In Python, when we use csv.reader
with quoting=csv.QUOTE_NONNUMERIC
, it converts unquoted fields into float as specified in the documentation:
Each row read from the csv file is returned as a list of strings. No automatic data type conversion is performed unless the
QUOTE_NONNUMERIC
format option is specified (in which case unquoted fields are transformed into floats).
The code I wrote looks like this:
with open(file_path, 'r') as file:
csv_reader = csv.reader(file, quoting=csv.QUOTE_NONNUMERIC)
header = next(csv_reader)
# Read line by line
while line := next(csv_reader):
# Further processing here
The number conversion process works fine when the file has the same locale as my default one, en_GB
. But if data in the file use comma as the decimal separator (de_DE
locale), the code will break because it cannot convert that string into a float.
ValueError: could not convert string to float: '0,761843944084108'
So, how can I tell the csv.reader
which locale to use? I tried using locale.setlocale(locale.LC_ALL, 'de_DE')

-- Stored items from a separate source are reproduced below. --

(** * LedgerClaw: the rule-based classifier, the inference retry loop and the
      pipeline run, embedded from the TypeScript sources.

    Conventions of the embedding.

    - A JavaScript string is a [string] of 8-bit characters; [toLowerCase]
      lowers the ASCII letters [A]-[Z] and leaves every other character
      alone, so the development speaks about ASCII text.
    - A [number] holding a count or a millisecond timestamp is a [Z]; a
      confidence literal ([1.0], [0.85], [0.7], [0.8]) is the rational with
      that decimal expansion.
    - The SQLite tables [emails] and [classifications] have a text primary
      key and are finite maps from that key to the row; [briefings] and
      [pipeline_runs] have an AUTOINCREMENT key and are lists of rows in
      rowid order.
    - An exception is the error message it carries.
    - The collaborators outside the core (the mail connector, the inference
      backend, the delivery channel) appear through what their calls
      return or throw.
    - Records keep the fields that the embedded functions read or write;
      the [version] numbers of the rule and configuration files, and the
      [sync_state] and [actions] tables, are left out. *)

From Stdlib Require Import ZArith QArith Ascii String List Bool Lia.
From stdpp Require Import base option list gmap strings fin_maps.
From Stdlib Require Import Sorted Permutation.

Local Open Scope string_scope.
Local Open Scope list_scope.
Local Open Scope Z_scope.

(** ** JavaScript string primitives *)

Module JsString.

(** [c.toLowerCase()] on one ASCII character. *)
Definition lowerAscii (c : ascii) : ascii :=
  let n := nat_of_ascii c in
  if ((65 <=? n)%nat && (n <=? 90)%nat)%bool then ascii_of_nat (n + 32) else c.

(** [s.toLowerCase()]. *)
Fixpoint toLowerCase (s : string) : string :=
  match s with
  | EmptyString => EmptyString
  | String c s' => String (lowerAscii c) (toLowerCase s')
  end.
(** The state one append leaves, in a world that may or may not be
    writable. *)
Lemma save_to_history_state alert w record :
  history_record (now w) alert = Some record →
  ∃ w', _save_to_history alert w = (Ok (), w')
    ∧ writable w' = writable w ∧ now w' = now w
    ∧ history_file w' =
        if writable w
        then Some (Json (last_n 1000 (stored w ++ [record])))
        else history_file w.
Proof.
  intros Hr. rewrite (save_to_history_run _ _ _ Hr).
  destruct (writable w) eqn:Hw; eexists; (split; [reflexivity |]);
    simpl; rewrite ?Hw; auto.
Qed.

Lemma topic_branch_state alert n w :
  alert !! "name" = Some (VStr n) →
  ∃ w', topic_branch alert w = (Ok (), w') ∧ quiet w w'.
Proof.
  intros Hn.
  pose proof (topic_branch_quiet alert w) as Hq.
  unfold topic_branch in *. rewrite Hn in *. simpl default in *.
  unfold mbind, act_bind, lift, contains in *.
  destruct (is_substring "CPU" n); [eexists; split; [reflexivity | exact Hq] |].
  destruct (is_substring "Memory" n);
    [eexists; split; [reflexivity | exact Hq] |].
  simpl in *.
  destruct (is_substring "RAM" n); [eexists; split; [reflexivity | exact Hq] |].
  destruct (is_substring "Disk" n); eexists; split; try reflexivity; exact Hq.
Qed.

Lemma eq_str_VStr s t : eq_str (VStr s) t = String.eqb s t.
Proof. reflexivity. Qed.

Lemma logged_cases s :
  (s = "critical" ∧ logged s = true) ∨ (s = "warning" ∧ logged s = true)
  ∨ (s = "info" ∧ logged s = false)
  ∨ (s ≠ "critical" ∧ s ≠ "warning" ∧ s ≠ "info" ∧ logged s = false).
Proof.
  unfold logged.
  destruct (String.eqb_spec s "critical") as [-> | H1]; [auto |].
  destruct (String.eqb_spec s "warning") as [-> | H2]; [auto |].
  destruct (String.eqb_spec s "info") as [-> | H3]; auto 10.
Qed.

(** [execute] on an alert with a string name, a string severity and a
    value, when the email settings can be read: it ends normally, keeps
    the clock and the write permission, and writes the history exactly
    when the severity is critical or warning and the file is writable. *)
Lemma execute_wellformed config alert n s v w :
  alert !! "name" = Some (VStr n) →
  alert !! "severity" = Some (VStr s) →
  alert !! "current_value" = Some v →
  email_readable config →
  ∃ w', execute config alert w = (Ok (), w')
    ∧ writable w' = writable w ∧ now w' = now w
    ∧ history_file w' =
        if logged s && writable w
        then Some (Json (last_n 1000
               (stored w ++ [record_at (now w) (VStr n) (VStr s) v])))
        else history_file w.
Proof.
  intros Hn Hs Hv Hmail.
  pose proof (history_record_fields (now w) alert _ _ _ Hn Hs Hv) as Hr.
  rewrite execute_unfold.
  destruct (logged_cases s) as [[-> Hl] | [[-> Hl] | [[-> Hl] | (H1 & H2 & H3 & Hl)]]];
    rewrite Hl; simpl andb.
  - (* critical *)
    assert (Hb : severity_branch config alert = _handle_critical config alert)
      by (unfold severity_branch; rewrite Hs; reflexivity).
    rewrite Hb, (handle_critical_steps _ _ _ _ _ Hn Hv).
    match goal with |- context [(_ ≫= _) ?w0] => set (w3 := w0) end.
    destruct (run_quiet (_send_email config alert) w3
                (send_email_returns _ _ Hmail) (send_email_quiet _ _))
      as ([] & w4 & Hsend & Hq4).
    rewrite (act_bind_ok _ _ _ _ _ Hsend).
    assert (Hq : quiet w w4)
      by (etransitivity; [| exact Hq4]; repeat split).
    destruct Hq as (Hh4 & Hw4 & Hn4).
    assert (Hr4 : history_record (now w4) alert
                  = Some (record_at (now w) (VStr n) (VStr "critical") v))
      by (rewrite Hn4; exact Hr).
    destruct (save_to_history_state _ _ _ Hr4) as (w5 & Hsave & Hw5 & Hn5 & Hh5).
    rewrite (act_bind_ok _ _ _ _ _ Hsave).
    destruct (run_quiet (_system_notification alert) w5
                (system_notification_returns _) (system_notification_quiet _))
      as ([] & w6 & Hsys & (Hh6 & Hw6 & Hn6)).
    rewrite Hsys.
    destruct (topic_branch_state alert n w6 Hn) as (w7 & Ht & (Hh7 & Hw7 & Hn7)).
    exists w7. split; [exact Ht |].
    split; [congruence |]. split; [congruence |].
    rewrite Hh7, Hh6, Hh5, Hw4.
    assert (Hst : stored w4 = stored w) by (unfold stored; rewrite Hh4; reflexivity).
    rewrite Hst. destruct (writable w); congruence.
  - (* warning *)
    assert (Hb : severity_branch config alert = _handle_warning alert)
      by (unfold severity_branch; rewrite Hs; reflexivity).
    rewrite Hb, (handle_warning_steps _ _ _ _ Hn Hv).
    match goal with |- context [_save_to_history alert ?w0] => set (w3 := w0) end.
    assert (Hr3 : history_record (now w3) alert
                  = Some (record_at (now w) (VStr n) (VStr "warning") v))
      by exact Hr.
    destruct (save_to_history_state _ _ _ Hr3) as (w5 & Hsave & Hw5 & Hn5 & Hh5).
    rewrite Hsave.
    destruct (topic_branch_state alert n w5 Hn) as (w7 & Ht & (Hh7 & Hw7 & Hn7)).
    exists w7. split; [exact Ht |].
    split; [rewrite Hw7, Hw5; reflexivity |].
    split; [rewrite Hn7, Hn5; reflexivity |].
    rewrite Hh7, Hh5. reflexivity.
  - (* info *)
    assert (Hd : default (VStr "info") (alert !! "severity") = VStr "info")
      by (rewrite Hs; reflexivity).
    rewrite (severity_branch_info _ _ Hd), (handle_info_run _ _ _ _ Hn Hv).
    match goal with |- context [topic_branch alert ?w0] => set (w3 := w0) end.
    destruct (topic_branch_state alert n w3 Hn) as (w7 & Ht & (Hh7 & Hw7 & Hn7)).
    exists w7. split; [exact Ht |]. repeat split; assumption.
  - (* any other severity *)
    rewrite (severity_branch_other config alert (VStr s) w Hs)
      by congruence.
    destruct (topic_branch_state alert n w Hn) as (w7 & Ht & (Hh7 & Hw7 & Hn7)).
    exists w7. split; [exact Ht |]. repeat split; assumption.
Qed.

before opening the file but somehow it doesn't recognize it and I still got the same error.
An example CSV with de_DE
looks like this:
"ID";"Measurement";"Note"
"1";0,23;"Example Value"
"2";1,5;"Another Note"
This file will cause ValueError
because 0,23
is not a number in en_GB
locale.
What is the proper way to set locale for the csv.reader
?
A method that can help, is while processing that data, to use the function:
import locale
locale.atof(input)
If your locale is set to de
for that file in order to handle the values, you can also find more about that function and more options here.